Pak Onto tak peduli. Waktu itu beras mbok Parti memang jelek. Kotor dan bermutu rendah. Pegawainya curiga ada sejenis paku kecil atau logam yang dapat menyebabkan mesin gilingnya rusak. Wajar diperiksa di ruang lain sampai beberapa lama. Alat deteksi logam memang berada di ruang lain.

Pak Onto tak peduli bahwa mbok Parti hanya cerita ke dua orang saja. Pokoknya dia lah biangnya. Harus mempertanggung jawabkan berita yang tersebar.

Mbok Parti tak bisa berbuat apa-apa, kecuali menyanggupi. Dengan disaksikan pejabat kelurahan, dia hanya bisa cap jempol sanggup membayar. Suaminya juga jadi bingung. Bagaimana mereka akan membayarnya.

Beberapa hari kemudian ada berita baru. Berita ini sekarang punya sumber jelas. Kantor Kelurahan. Namun berita di masyarakat berkembang lebih dahsyat. Ntah siapa dan siapa yang memberi bumbu-bumbu penyedap. Pak Onto MEMERAS mbok Parti, rong atus seket ringgit.
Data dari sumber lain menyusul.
(* ===== verification/StorePlugins.v ===== *)
(** [internal/store/store.go], plugins, and [internal/store/retention.go]:
    immutable plugin installations with their activation, and the planning and
    collection of old Runs and plugin versions. *)

From Stdlib Require String.
From S2P Require Import Prelude.
From S2P Require Import Json.
From S2P Require Import GoStd.
From S2P Require Import Resource.
From S2P Require Import Plan.
From S2P Require Import Db.
From S2P Require Import StoreRuns.
From S2P Require Import StoreResources.
From S2P Require Import StoreOutbox.

Local Open Scope Z_scope.

(** ** Plugin installations *)

Record PluginRecord := mkPluginRecord {
  pv_name : string; pv_version : string; pv_digest : string; pv_manifest : string;
  pv_contract : string; pv_contractDigest : string; pv_state : string; pv_installed : Z; pv_active : bool }.

(** [installedAt = None] is the zero [InstalledAt]. *)
Definition PutPlugin (r : PluginRecord) (installedAt : option Z) (nowTime : Z) : Tx unit :=
  let k := (pv_name r, pv_version r) in
  existing ← tx_get (λ s, db_plugins s !! k);
  match existing with
  | Some e =>
      tx_guard (String.eqb (pg_digest e) (pv_digest r)) (ErrMsg ("plugin " +:+ pv_name r +:+ " version " +:+ pv_version r +:+ " already has digest " +:+ pg_digest e)) ≫= λ _,
      if String.eqb (pg_contractDigest e) "" && String.eqb (pg_contract e) "" && negb (String.eqb (pv_contractDigest r) "")
      then tx_mod (set_plugins (λ m, <[k := mkPluginRow (pg_digest e) (pg_manifest e) (pv_contract r) (pv_contractDigest r)
                                             (pg_state e) (pg_installed e)]> m))
      else tx_guard (String.eqb (pg_contractDigest e) (pv_contractDigest r))
             (ErrMsg ("plugin " +:+ pv_name r +:+ " version " +:+ pv_version r +:+ " action contract changed under the same immutable digest"))
  | None =>
      let state := if String.eqb (pv_state r) "" then "installed" else pv_state r in
      let installed := match installedAt with Some t => t | None => nowTime end in
      tx_guard (negb (String.eqb (pv_contractDigest r) "" || String.eqb (pv_contract r) "")) (ErrMsg "plugin action contract is required") ≫= λ _,
      clash ← tx_get (λ s, existsb (λ kr, String.eqb (pg_digest kr.2) (pv_digest r)) (map_to_list (db_plugins s)));
      tx_guard (negb clash) (ErrConstraint "plugin_installations") ≫= λ _,
      tx_mod (set_plugins (λ m, <[k := mkPluginRow (pv_digest r) (pv_manifest r) (pv_contract r) (pv_contractDigest r) state installed]> m))
  end.

Definition set_plugin_state (state : string) (p : PluginRow) : PluginRow :=
  mkPluginRow (pg_digest p) (pg_manifest p) (pg_contract p) (pg_contractDigest p) state (pg_installed p).

(** [CASE WHEN name=? AND version=? THEN 'active' WHEN name=? AND
    state='active' THEN 'installed' ELSE state END] *)
Definition activation_state (name version : string) (k : string * string) (p : PluginRow) : PluginRow :=
  if bool_decide (k = (name, version)) then set_plugin_state "active" p
  else if String.eqb k.1 name && String.eqb (pg_state p) "active" then set_plugin_state "installed" p
  else p.

Definition ActivatePlugin (name version now : string) : Tx unit :=
  _ ← tx_row (λ s, db_plugins s !! (name, version));
  tx_mod (set_activations (λ m, <[name := mkActivationRow version now]> m)) ≫= λ _,
  tx_mod (set_plugins (map_imap (λ k p, Some (activation_state name version k p)))).

Definition deactivation_state (name : string) (k : string * string) (p : PluginRow) : PluginRow :=
  if String.eqb k.1 name && String.eqb (pg_state p) "active" then set_plugin_state "installed" p else p.
Definition DisablePlugin (name : string) : Tx unit :=
  _ ← tx_row (λ s, db_activations s !! name);
  tx_mod (set_activations (delete name)) ≫= λ _,
  tx_mod (set_plugins (map_imap (λ k p, Some (deactivation_state name k p)))).

Definition is_active_version (name version : string) (s : Db) : bool :=
  match db_activations s !! name with Some a => String.eqb (av_version a) version | None => false end.
Definition plugin_record (s : Db) (kp : (string * string) * PluginRow) : PluginRecord :=
  let '((name, version), p) := kp in
  mkPluginRecord name version (pg_digest p) (pg_manifest p) (pg_contract p) (pg_contractDigest p) (pg_state p)
    (pg_installed p) (is_active_version name version s).

Definition Plugin (name version : string) : Tx PluginRecord :=
  tx_row (λ s,
    if String.eqb version "" then
      a ← db_activations s !! name;
      p ← db_plugins s !! (name, av_version a);
      Some (plugin_record s ((name, av_version a), p))
    else p ← db_plugins s !! (name, version); Some (plugin_record s ((name, version), p))).

Definition ListPlugins : Tx (list PluginRecord) :=
  tx_get (λ s, plugin_record s <$>
    sort_by (lexc (onc (λ kp, kp.1.1) str_cmp) (onc (λ kp, kp.1.2) str_cmp)) (map_to_list (db_plugins s))).

(** ** Run retention *)

Record RetentionRun := mkRetentionRun {
  rn_uid : string; rn_completed : string; rn_paths : list string; rn_bytes : Z }.

Definition open_dispatch (run : string) (s : Db) : bool :=
  existsb (λ o, String.eqb (ob_aggregate o) run && negb (bool_decide (ob_state o = ObCompleted))) (db_outbox s).
Definition terminal_runs (s : Db) : list (string * RunRow) :=
  filter (λ ur, terminalRunPhase (run_phase ur.2) = true) (map_to_list (db_runs s)).
(** NULL sorts first ascending, hence last descending. *)
Definition completed_text (ur : string * RunRow) : string := if run_completed ur.2 is Some c then c else "".
Definition recent_runs (keep : Z) (s : Db) : list string :=
  fst <$> take (Z.to_nat keep)
    (sort_by (lexc (revc (onc completed_text str_cmp)) (revc (onc fst str_cmp))) (terminal_runs s)).

Definition artifacts_of (run : string) (s : Db) : list ArtifactRow :=
  sort_by (onc ar_path str_cmp)
    (snd <$> filter (λ ka : (attempt_key * string) * ArtifactRow, ka.1.1.1.1.1 = run) (map_to_list (db_artifacts s))).

Definition retention_candidate (before : string) (keepRecent : Z) (s : Db) (ur : string * RunRow) : bool :=
  match run_completed ur.2 with Some c => str_lt c before | None => false end
  && negb (open_dispatch ur.1 s) && negb (bool_decide (ur.1 ∈ recent_runs keepRecent s)).

(** The zero [time.Time]. *)
Definition zero_time : Z := -62135596800 * second.

(** The first query of [PlanRunRetention], for the Runs with the text of their
    completion, and the query for the artifacts of one of them. *)
Definition retention_runs (before : Z) (keepRecent limit : Z) : Tx (list (string * string)) :=
  tx_get (λ s,
    (λ ur, (ur.1, completed_text ur))
    <$> take (Z.to_nat limit)
      (sort_by (lexc (onc completed_text str_cmp) (onc fst str_cmp))
        (filter (λ ur, retention_candidate (rfc3339nano before) keepRecent s ur = true) (terminal_runs s)))).
Definition retention_artifacts (run : string) : Tx (list ArtifactRow) := tx_get (artifacts_of run).

Definition delete_where {K A} `{Countable K} (P : K → bool) (m : gmap K A) : gmap K A :=
  filter (λ kv, P kv.1 = false) m.

Definition tombstone_of (now : string) (r : ReceiptRow) : TombstoneRow :=
  mkTombstoneRow (rc_uid r) (rc_run r) (rc_deduplicated r) (rc_accepted r) now.

(** [INSERT OR IGNORE ... SELECT FROM trigger_receipts WHERE run_uid=?] *)
Definition add_tombstones (run now : string) (s : Db) : gmap (string * string) TombstoneRow :=
  db_tombstones s ∪ (tombstone_of now <$> filter (λ kr, rc_run kr.2 = run) (db_receipts s)).

Definition collect_run (now run : string) : Tx unit :=
  row ← tx_get (λ s, db_runs s !! run);
  match row with
  | None => mret tt
  | Some r =>
      tx_guard (terminalRunPhase (run_phase r)) (ErrMsg ("retention Run " +:+ run +:+ " is no longer terminal")) ≫= λ _,
      incomplete ← tx_get (open_dispatch run);
      tx_guard (negb incomplete) (ErrMsg ("retention Run " +:+ run +:+ " has incomplete dispatch work")) ≫= λ _,
      tx_mod (set_plugin_events (delete_where (λ k, String.eqb k.1.1.1.1 run))) ≫= λ _,
      tx_mod (set_artifacts (delete_where (λ k, String.eqb k.1.1.1.1 run))) ≫= λ _,
      tx_mod (set_attempts (delete_where (λ k, String.eqb k.1.1.1 run))) ≫= λ _,
      tx_mod (set_approvals (delete_where (λ k, String.eqb k.1 run))) ≫= λ _,
      tx_mod (set_cancellations (delete run)) ≫= λ _,
      tx_mod (set_run_events (filter (λ e, ev_run e ≠ run))) ≫= λ _,
      tx_mod (set_outbox (filter (λ o, ¬ (ob_aggregate o = run ∧ ob_state o = ObCompleted)))) ≫= λ _,
      tombs ← tx_get (add_tombstones run now);
      tx_mod (set_tombstones (λ _, tombs)) ≫= λ _,
      tx_mod (set_runs (delete run)) ≫= λ _,
      tx_mod (set_receipts (filter (λ kr, rc_run kr.2 ≠ run))) ≫= λ _,
      tx_mod (λ s, if bool_decide (map_Forall (λ _ r', run_plan r' ≠ run_plan r) (db_runs s))
                   then set_plans (delete (run_plan r)) s else s)
  end.

Fixpoint collect_runs (now : string) (runs : list string) : Tx unit :=
  match runs with
  | [] => mret tt
  | run :: runs => collect_run now run ≫= λ _, collect_runs now runs
  end.

Definition CollectRetainedRuns (runs : list string) (now : string) : Tx unit :=
  tx_guard (length runs <=? 1000)%nat (ErrMsg "retention collection exceeds 1000 Runs") ≫= λ _,
  collect_runs now runs.

(** ** Plugin retention *)

Section PluginRetention.
Context {cal : Calendar}.

Fixpoint installation_refs (l : list ResourceRow) : res (list (string * string)) :=
  match l with
  | [] => ok []
  | r :: l => DecodePluginInstallation (rr_doc r) ≫= λ p, installation_refs l ≫= λ ps,
              ok ((pi_plugin p.2, pi_version p.2) :: ps)
  end.
Definition plan_refs (p : ExecutionPlan) : list (string * string) :=
  omap (λ n, (λ b, (pb_name b, pb_version b)) <$> pn_plugin n) (pl_nodes p).

Definition referencedPluginVersionsTx : Tx (gset (string * string)) :=
  rows ← tx_get (λ s, snd <$> filter (λ kr : resource_key * ResourceRow, kr.1.1.1 = "PluginInstallation") (map_to_list (db_resources s)));
  desired ← tx_lift (installation_refs rows);
  plans ← tx_get (λ s, (λ kp : string * PlanRow, pr_plan kp.2) <$> map_to_list (db_plans s));
  mret (list_to_set (desired ++ (plans ≫= plan_refs))).

Definition CollectRetainedPlugin (name version digest : string) : Tx unit :=
  row ← tx_get (λ s, db_plugins s !! (name, version));
  match row with
  | None => mret tt
  | Some p =>
      active ← tx_get (is_active_version name version);
      tx_guard (negb active && String.eqb (pg_digest p) digest) (ErrMsg "plugin retention candidate changed before collection") ≫= λ _,
      referenced ← referencedPluginVersionsTx;
      tx_guard (bool_decide ((name, version) ∉ referenced)) (ErrMsg "plugin retention candidate became referenced") ≫= λ _,
      tx_mod (set_plugins (delete (name, version)))
  end.
End PluginRetention.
Penduduk desa pun bereaksi. Tak bisa memprotes pak Onto dan pejabat kelurahan, mereka mengedarkan kenclengan (kotak sumbangan) di jalan-jalan. Mencegat mobil lewat di jalan raya desa… sst bahkan mobil pak Onto pun secara tak sengaja kena kenclengan juga. Uang infak masjid selama sebulan diumumkan untuk fakir miskin … maksudnya yaa keluarga mbok Parti itu.

Akhir cerita …. silakan dilanjut sendiri,

……………………………….

Catatan: saya tak tahu apakah saya melanggar UU ITE dengan menulis seperti ini. Cerita tentang mbak Prita, dan akhir-akhir ini Luna Maya, membuat takut untuk menyuarakan ketidak puasan terhadap sesuatu.

Kapan dikatakan melanggar.. kapan tidak? Entahlah.. hanya harus semakin hati-hati saja.